Le défi pour l'agriculture genevoise est de pouvoir concilier les impératifs de viabilité économique d'une activité privée avec l'intérêt public de favoriser un écosystème fonctionnel générateur des services d'approvisionnement, de régulation et culturels. Ce défi est d'autant plus aigu dans un contexte de pression croissante, avec des savoir-faire de plus en plus complexes, au sein d'une concurrence internationale et avec des changements climatiques de plus en plus marqués.
Ces conditions nécessitent de réadapter les pratiques et impliquent le développement d'infrastructures efficientes pour maintenir un territoire vivant et productif. L’agriculture genevoise, pour s’adapter aux défis climatiques et fournir ses services, doit pouvoir compter sur un accompagnement à la hauteur des enjeux actuels et futurs.

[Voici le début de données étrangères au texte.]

(** The table has an entry for every value the check lets through. *)
Lemma segment_table_spec (v : Z) :
  0 <= v -> nth_error segment_table (Z.to_nat v) = spec_bitmask v.
Proof.
  intros Hv.
  destruct (Z_le_gt_dec v 15) as [Hle|Hgt].
  - assert (H : v = 0 \/ v = 1 \/ v = 2 \/ v = 3 \/ v = 4 \/ v = 5 \/ v = 6
                \/ v = 7 \/ v = 8 \/ v = 9 \/ v = 10 \/ v = 11 \/ v = 12
                \/ v = 13 \/ v = 14 \/ v = 15) by lia.
    repeat (destruct H as [-> | H]; [reflexivity|]); subst; reflexivity.
  - assert (Hn : nth_error segment_table (Z.to_nat v) = None).
    { apply nth_error_None; simpl; lia. }
    rewrite Hn; destruct v as [|p|p]; try lia.
    do 4 (destruct p as [p|p|]; try reflexivity; try lia).
Qed.

Lemma uint_small (v : Z) : 0 <= v < 2 ^ 32 -> uint v = v.
Proof. intros H; unfold uint; now apply Z.mod_small. Qed.

(** The switch of [digit_store], read as a table from characters to the
    digit value shown and the character put on record. *)
Lemma digit_store_switch (k : kernel) (c : ascii) (rest : list ascii)
    (size : Z) (w : world) :
  digit_store k (c :: rest) size w =
  (display7_setled k (digit_value c) ;;
   store_digit (record_of c) ;;
   ret (ssize_t_of_size_t size)) w.
Proof.
  unfold digit_store, load_first.
  destruct c as [[] [] [] [] [] [] [] []];
    unfold bind at 1, ret at 1;
    match goal with
    | |- _ = bind (display7_setled k (digit_value ?c)) _ w =>
        let v := eval vm_compute in (digit_value c) in
        let r := eval vm_compute in (record_of c) in
        change (digit_value c) with v; change (record_of c) with r
    end;
    unfold bind;
    match goal with
    | |- context [display7_setled k ?v w] =>
        destruct (display7_setled k v w) as [[[] w']|]
    end; reflexivity.
Qed.

Lemma digit_value_range (c : ascii) : 0 <= digit_value c <= 15.
Proof.
  unfold digit_value.
  destruct (Z.leb_spec 48 (code c)), (Z.leb_spec (code c) 57),
           (Z.leb_spec 97 (code c)), (Z.leb_spec (code c) 102);
    simpl; lia.
Qed.

Lemma segment_of_lookup (c : ascii) :
  nth_error segment_table (Z.to_nat (uint (digit_value c)))
  = Some (segment_of c).
Proof.
  pose proof (digit_value_range c) as H.
  rewrite uint_small by lia.
  apply nth_error_nth'; simpl; lia.
Qed.

Lemma segment_of_spec (c : ascii) :
  spec_bitmask (digit_value c) = Some (segment_of c).
Proof.
  pose proof (digit_value_range c) as H.
  rewrite <- segment_table_spec by lia.
  rewrite <- (uint_small (digit_value c)) at 1 by lia.
  apply segment_of_lookup.
Qed.

(** A write on an attached instance: one bulk write of the pattern of the
    first character, the record, the size. *)
Lemma digit_store_attached (k : kernel) (c : ascii) (rest : list ascii)
    (size : Z) (w : world) (ds : gpio_descs) :
  pins w = Some ds ->
  digit_store k (c :: rest) size w =
  Some (ssize_t_of_size_t size,
        record_digit (record_of c)
          (log (setled_calls k (ndescs ds) (segment_of c)) w)).
Proof.
  intros Hp.
  pose proof (digit_value_range c) as Hr.
  rewrite digit_store_switch; unfold bind at 1.
  rewrite (display7_setled_drives k _ (segment_of c) w ds Hp);
    [| rewrite uint_small; lia | apply segment_of_lookup].
  destruct (pins_data w ds Hp) as (d & Hd & _).
  unfold bind, store_digit, bind, deref_data, record_digit; simpl.
  rewrite Hd; reflexivity.
Qed.

Lemma hex_upper_not_lower (c : ascii) :
  hex_upper c = true -> hex_lower c = false.
Proof.
  unfold hex_upper, hex_lower.
  destruct (Z.leb_spec 65 (code c)), (Z.leb_spec (code c) 70),
           (Z.leb_spec 48 (code c)), (Z.leb_spec (code c) 57),
           (Z.leb_spec 97 (code c)), (Z.leb_spec (code c) 102);
    simpl; intros; try reflexivity; try discriminate; lia.
Qed.

Lemma fallback_value (c : ascii) :
  hex_lower c = false ->
  digit_value c = 8 /\ record_of c = "8"%char /\ segment_of c = 0x7F.
Proof.
  intros H.
  assert (Hv : digit_value c = 8).
  { revert H; unfold hex_lower, digit_value.
    destruct ((48 <=? code c) && (code c <=? 57)); [discriminate|].
    destruct ((97 <=? code c) && (code c <=? 102)); [discriminate|].
    reflexivity. }
  unfold record_of, segment_of; rewrite H, Hv; auto.
Qed.

Lemma reports_error_ssize (r : Z) (w : world) :
  0 <= r -> ~ reports_error (Some (r, w)).
Proof.
  intros Hr (a & w' & e & Heq & He).
  injection Heq as <- _.
  unfold errno_of, Status_int in He.
  destruct (Z.ltb_spec r 0); [lia | discriminate].
Qed.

Afin d’atteindre ces objectifs, la préservation des sols agricoles et de leur capacité de production doivent être encouragées, notamment par la promotion de l'agriculture de conservation des sols afin de maintenir voire d’augmenter leur teneur en matière organique, d'accroître leur fertilité et leur capacité hydrique tout en réduisant leurs érosion et lessivage suite aux précipitations plus intenses. Le développement et l'évolution des organismes nuisibles favorisés par le changement climatique doivent également être surveillés afin d’évaluer leur risque économique et de proposer une lutte ciblée sur leur stade de développement le plus sensible. L’évolution du climat nécessite également la réalisation d’essais afin de sélectionner des variétés / espèces adaptées et de promouvoir leur commercialisation tout en renforçant l'ensemble des filières. Il s’agira également d’investir dans des systèmes d’irrigation efficients s’approvisionnant dans des ressources durables (Lac / Rhône / nappes principales) ainsi que dans le développement tant d’alternatives aux énergies fossiles dans l'agriculture que du potentiel solaire des bâtiments agricoles.